Happy Wednesday! I'm pretty tired. Ever since I got the new guitar and the loop pedal, I end up zoning out for hours, late at night looping guitar tracks and working on building sound scapes etc. It's really, really, really fun. It's awesome to use the guitar in new ways. As an artist that has control issues, the ability to loop yourself over and over is very appealing :) As a side note, meet @War:
Did you check this out? Just released today, a cool quick app for saving musical ideas you come up with on a whim. http://www.apple.com/music-memos/ I thought I read it stores snippets uncompressed. It can export, and it also has the most dead-simple electronic tuner I've seen on an app before. Kinda cool.

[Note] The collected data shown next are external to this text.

(** * astropop.pipelines.pipeline: the pipeline engine, embedded in Rocq

    The module [src/astropop/pipelines/pipeline.py] defines six classes:
    [Config], [Product], [Instrument] (attribute stores), [ProductManager],
    [Stage] and [Processor].  Each class is a module below; each method is a
    function of the same name on an explicit state.  The package is Python 3
    (its other modules use f-strings), so every class is a new-style class
    and attribute reads are dispatched through [__getattribute__]. *)

From Stdlib Require Import ZArith String List Lia.
From stdpp Require Import base option list gmap strings.

Set Warnings "-register-all".
Open Scope Z_scope.
Open Scope string_scope.

(** ** Python values and exceptions *)

(** The values that travel through the engine.  A [dict] is a Python
    dictionary with string keys, kept in insertion order. *)
Inductive pyval : Type :=
| VNone
| VBool (b : bool)
| VInt (z : Z)
| VStr (s : string)
| VList (items : list pyval)
| VDict (kvs : list (string * pyval)).

Abbreviation dict := (list (string * pyval)).

(** The exception classes the module raises itself or provokes in the
    interpreter. *)
Inductive exn : Type :=
| ValueError (msg : string)
| RuntimeError (msg : string)
| NotImplementedError (msg : string)
| IndexError
| KeyError (key : string)
| TypeError
| AttributeError
| RecursionError.

(** A computation that returns a value or raises. *)
Inductive result (A : Type) : Type :=
| Ok (a : A)
| Raise (e : exn).
Arguments Ok {A} a.
Arguments Raise {A} e.

Definition bind {A B} (r : result A) (k : A → result B) : result B :=
  match r with
  | Ok a => k a
  | Raise e => Raise e
  end.

Notation "x ←! r ; k" := (bind r (fun x => k))
  (at level 100, r at next level, right associativity, only parsing).

(** [d.get(k)] on the association list: the first binding of [k]. *)
Fixpoint dict_lookup (d : dict) (k : string) : option pyval :=
  match d with
  | [] => None
  | (k', v) :: rest => if String.eqb k k' then Some v else dict_lookup rest k
  end.

(** [d[k] = v]: overwrite in place, or append a new key at the end. *)
Fixpoint dict_set (d : dict) (k : string) (v : pyval) : dict :=
  match d with
  | [] => [(k, v)]
  | (k', v') :: rest =>
      if String.eqb k k' then (k, v) :: rest else (k', v') :: dict_set rest k v
  end.

Definition dict_keys (d : dict) : list string := map fst d.

(** How deep dictionaries are nested in a value. *)
Fixpoint nesting (v : pyval) : nat :=
  match v with
  | VDict kvs =>
      S ((fix deepest (l : list (string * pyval)) : nat :=
            match l with
            | [] => O
            | (_, x) :: rest => Nat.max (nesting x) (deepest rest)
            end) kvs)
  | _ => O
  end.

(** Truth value of an object, as [not x] and [if x] compute it. *)
Definition truthy (v : pyval) : bool :=
  match v with
  | VNone => false
  | VBool b => b
  | VInt z => negb (Z.eqb z 0)
  | VStr s => negb (String.eqb s EmptyString)
  | VList l => negb (Nat.eqb (length l) 0)
  | VDict d => negb (Nat.eqb (length d) 0)
  end.

(** [x.keys()]: only a dict has the method. *)
Definition py_keys (x : pyval) : result (list string) :=
  match x with
  | VDict d => Ok (dict_keys d)
  | _ => Raise AttributeError
  end.

(** [x[k]] for a string key. *)
Definition py_getitem (x : pyval) (k : string) : result pyval :=
  match x with
  | VDict d =>
      match dict_lookup d k with
      | Some v => Ok v
      | None => Raise (KeyError k)
      end
  | _ => Raise TypeError
  end.

(** [x.get(k, None)], where [k] is a string or [None]; the keys of a [dict]
    are strings, so the key [None] is never bound. *)
Definition py_get (x : pyval) (k : option string) : result pyval :=
  match x with
  | VDict d =>
      match k with
      | Some s => Ok (default VNone (dict_lookup d s))
      | None => Ok VNone
      end
  | _ => Raise AttributeError
  end.

(** [l[i]] with Python's negative indices. *)
Definition py_index {A} (l : list A) (i : Z) : option A :=
  let n := Z.of_nat (length l) in
  if ((0 <=? i) && (i <? n))%Z then l !! Z.to_nat i
  else if ((- n <=? i) && (i <? 0))%Z then l !! Z.to_nat (n + i)
  else None.

(** [l.insert(i, x)] for an index that a C [ssize_t] holds: the index is
    clamped to the list.  For an index outside that range the interpreter
    raises [OverflowError] instead; the theorems about an insertion at a
    given index assume the range. *)
Definition py_insert {A} (l : list A) (i : Z) (x : A) : list A :=
  let n := Z.of_nat (length l) in
  let j := if (i <? 0)%Z then Z.max 0 (n + i) else Z.min i n in
  take (Z.to_nat j) l ++ x :: drop (Z.to_nat j) l.

(** [l.pop(i)]: the list without position [i]. *)
Definition py_pop {A} (l : list A) (i : Z) : option (list A) :=
  let n := Z.of_nat (length l) in
  let j := if (i <? 0)%Z then n + i else i in
  if ((0 <=? j) && (j <? n))%Z then Some (delete (Z.to_nat j) l) else None.

(** [iter(x)] as a [for] statement calls it: what the loop will visit. *)
Definition py_iter (x : pyval) : result (list pyval) :=
  match x with
  | VList l => Ok l
  | VDict d => Ok (map (λ kv, VStr kv.1) d)
  | VStr s => Ok (map (λ c, VStr (String c EmptyString)) (list_ascii_of_string s))
  | _ => Raise TypeError
  end.


(** ** Attribute stores: [Config], [Instrument], [Product]

    An instance is its [__dict__].  [object.__getattribute__] is the
    interpreter's own lookup: the [__dict__] descriptor, then the instance
    dictionary, then the attributes of the class. *)
Definition object__getattribute__ (class_attrs self : dict) (name : string)
  : result pyval :=
  if String.eqb name "__dict__" then Ok (VDict self)
  else match dict_lookup self name with
       | Some v => Ok v
       | None =>
           match dict_lookup class_attrs name with
           | Some v => Ok v
           | None => Raise AttributeError
           end
       end.

Module Config.

(** [frozen = False] in the class body. *)
Definition class_attrs : dict := [("frozen", VBool false)].

(** [__getattribute__(self, name)].  Its first step, [self.__dict__], is an
    attribute read on [self], so the interpreter calls this same method
    with the name ["__dict__"]; [depth] is the number of nested calls the
    interpreter still allows. *)
Fixpoint __getattribute__ (depth : nat) (self : dict) (name : string)
  : result pyval :=
  match depth with
  | O => Raise RecursionError
  | S d =>
      self_dict ←! __getattribute__ d self "__dict__";
      keys ←! py_keys self_dict;
      if bool_decide (name ∈ keys)
      then object__getattribute__ class_attrs self name
      else Ok VNone
  end.

(** [self.__dict__[name] = value], the dictionary being read through
    [__getattribute__]. *)
Definition store (depth : nat) (self : dict) (name : string) (value : pyval)
  : result dict :=
  self_dict ←! __getattribute__ depth self "__dict__";
  match self_dict with
  | VDict _ => Ok (dict_set self name value)
  | _ => Raise TypeError
  end.

(** [__setattr__(self, name, value)]. *)
Definition __setattr__ (depth : nat) (self : dict) (name : string)
  (value : pyval) : result dict :=
  frozen ←! __getattribute__ depth self "frozen";
  if negb (truthy frozen) then store depth self name value else Ok self.

(** [__init__(self, **kwargs)], from a fresh instance. *)
Definition __init__ (depth : nat) (kwargs : dict) : result dict :=
  foldl (λ acc kv, self ←! acc; store depth self kv.1 kv.2) (Ok []) kwargs.

End Config.

Module Instrument.

(** [frozen = False] in the class body. *)
Definition class_attrs : dict := [("frozen", VBool false)].

(** [__getattribute__(self, name)]: the same text as in [Config]. *)
Fixpoint __getattribute__ (depth : nat) (self : dict) (name : string)
  : result pyval :=
  match depth with
  | O => Raise RecursionError
  | S d =>
      self_dict ←! __getattribute__ d self "__dict__";
      keys ←! py_keys self_dict;
      if bool_decide (name ∈ keys)
      then object__getattribute__ class_attrs self name
      else Ok VNone
  end.

Definition store (depth : nat) (self : dict) (name : string) (value : pyval)
  : result dict :=
  self_dict ←! __getattribute__ depth self "__dict__";
  match self_dict with
  | VDict _ => Ok (dict_set self name value)
  | _ => Raise TypeError
  end.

My last roommate had a 0retty large collection of pedals and I loved creating a wall of ambient noise then noodling over it. I can't say I ever made anything usable but it was fun.
I toured a nuclear reactor this morning. I think I had a picture of the plants being many many city blocks in size, but this one seemed surprisingly contained. Just one large dome, a few stories, and a core surrounded by layers of concrete. Mind you it was just a research site, but it was about the same size as a water tank back home. Still cool though and it was an interesting way to start the day!
My cat didn't die. I had an appointment to put him to sleep on Monday but he rallied over the weekend. He's eating about 3 table spoons of food a day and drinking a bit of water. I don't think he'll last too long but who knows... The wife was rushing to take him to a vet appointment last week and took a tumble down the stairs. Nothing broken but she is on crutches and is various shades of black and blue. Fuck January. Scares me a bit that February is usually the worst month of the year. That all being said, when I count my blessings things are still looking good. Guy who won a bunch of medal's at the big coffee tasting this year came into cold sell me on his coffee. He saw who I'm carrying and said "I was going to try and sell you my coffee but Joel is one of my main inspirations to start roasting. I know you don't want to change roasters..." We drank coffee and shot the shit for a half hour.
Cgod my parents' (and by virtue, my) older cat is having serious Kidney problems at the moment. Stage 3 of 4 of whatever she has ( I was at work when she had the vet appointment). It feels so weird to have this 16 year relation with her suddenly put in jeopardy - She always seemed immortal and invincible. Thoughts with you.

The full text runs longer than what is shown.